Hot tech companies and other start-ups will soon be permitted to raise money on the New York Stock Exchange without paying big underwriting fees to Wall Street banks, a move that threatens to upend how U.S. initial public offerings have been conducted for decades.

The Securities and Exchange Commission announced Tuesday that it had approved an NYSE Group Inc. plan for so-called primary direct listings. The change marks a major departure from traditional IPOs, in which companies rely on investment banks to guide their share sales and stock is allocated to institutional investors the night before it starts trading. Instead, companies will now be able to sell shares directly on the exchange to raise capital — something that’s not been previously been allowed.

Direct-listing IPOs have been limited to date, as they’ve mostly been used by businesses that wanted to create liquidity events for early investors or management to cash out by selling stock, as opposed to issuing new shares that attract billions in fresh money. In September, workplace management software maker Asana Inc. and Palantir Technologies Inc., the data-mining company founded by billionaire Peter Thiel, used direct listings to go public.

The SEC sign-off of NYSE’s plan follows months of wrangling, including a decision made earlier this year to halt consideration of the proposal at the request of the Council for Institutional Investors, a group that represents major pension funds and endowments. CII had argued that the plan eroded investor protections and might make if more difficult for shareholders to sue over material misstatements or omissions made during the IPO process.

NYSE rejected those criticisms and disputed that the changes will increase risks to investors — arguments that ultimately won out. Getting the rule done under SEC Chairman Jay Clayton, who was appointed by President Donald Trump, might prove important for the exchange and Silicon Valley. That’s because there’s no guarantee an SEC chief picked by President-elect Joe Biden would approve NYSE’s proposal.

Now that the SEC is allowing firms to raise fresh capital through direct listings, both critics and backers agree that they could become much more popular.


“This is a game changer for our capital markets, leveling the playing field for everyday investors and providing companies with another path to go public at a moment when they are seeking just this type of innovation,” NYSE President Stacey Cunningham said in a statement.

One reason start-ups and their venture capital backers might favor direct listings is that there could be less of a gap between the offering price set by bankers and the pop that often ensues on the first day of trading. For instance, Airbnb Inc. opened at $146 a share during its IPO earlier this month, a much higher valuation than its $68 listing price. That arguably cost the company and its early investors $4 billion.

“This is HUGE & will hopefully end 40 years of mispriced IPOs through an old antiquated process,” Bill Gurley, a venture capitalist at Benchmark, wrote on Twitter. “It’s very exciting to see the SEC enable innovation in this way.”

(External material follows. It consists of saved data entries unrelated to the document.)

Lemma logger_records_each_action_witness :
  log_file (snd (fst (LibraryApp.borrow_book Sample.dec_int
                        (Sample.student [Logger],
                         Sample.world ["5"; "2025-01-01"]))))
  = ["2024-12-01 10:00:01: Книга ID 5 выдана пользователю alice."]
  /\ log_file (snd (fst (LibraryApp.borrow_book Sample.dec_int
                           (Sample.student [Logger],
                            Sample.world ["5"; Sample.nul_date]))))
     = []
  /\ log_file (snd (fst (LibraryApp.return_book Sample.dec_int
                           (Sample.librarian [Logger], Sample.world ["6"]))))
     = ["2024-12-01 10:00:00: Книга ID 6 возвращена в библиотеку."].
Proof.
  split; [|split].
  - destruct (logger_records_each_action Sample.dec_int
                (Sample.student [Logger]) (Sample.world ["5"; "2025-01-01"])
                eq_refl) as (Hbor & _ & _).
    destruct (Hbor "5" "2025-01-01" [] 5 eq_refl eq_refl eq_refl)
      as (_ & Hlog & _).
    + exists Sample.book5. split; [left | split; reflexivity].
    + reflexivity.
    + reflexivity.
    + reflexivity.
    + rewrite Hlog. vm_compute. reflexivity.
  - destruct (logger_records_each_action Sample.dec_int
                (Sample.student [Logger])
                (Sample.world ["5"; Sample.nul_date]) eq_refl)
      as (_ & Hnul & _).
    destruct (Hnul "5" Sample.nul_date [] 5 eq_refl eq_refl eq_refl)
      as (_ & Hlog & _).
    + right. reflexivity.
    + rewrite Hlog. reflexivity.
  - destruct (logger_records_each_action Sample.dec_int
                (Sample.librarian [Logger]) (Sample.world ["6"]) eq_refl)
      as (_ & _ & Hret).
    destruct (Hret "6" [] 6 eq_refl eq_refl eq_refl eq_refl)
      as (_ & Hlog & _).
    rewrite Hlog. vm_compute. reflexivity.
Defined.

Even if banks don’t underwrite direct listings, they’d still be expected to make fees advising companies that go public. As an example, Palantir paid out tens of millions of consulting fees as part of its offering, according to a regulatory filing.

Under NYSE’s plan, when stock changes hands once trading commences, new shares will get priority over secondary ones. This will give companies a better chance at reaching their fundraising goals. Venture capitalists have long advocated for greater use of direct listings, in part because the arrangements don’t require investors to wait for lockup periods to expire before they can sell their shares.

Some advisers to companies are skeptical that the change will deter businesses from pursuing traditional IPOs. Lisa Buyer, a managing partner at Class V Group, said there are better ways than a direct listing to minimize big gains on the first day of trading, if that’s a company’s intention.

“It’s a construct that doesn’t solve any problem for anyone,” said Buyer, whose firm helps start-ups prepare for IPOs.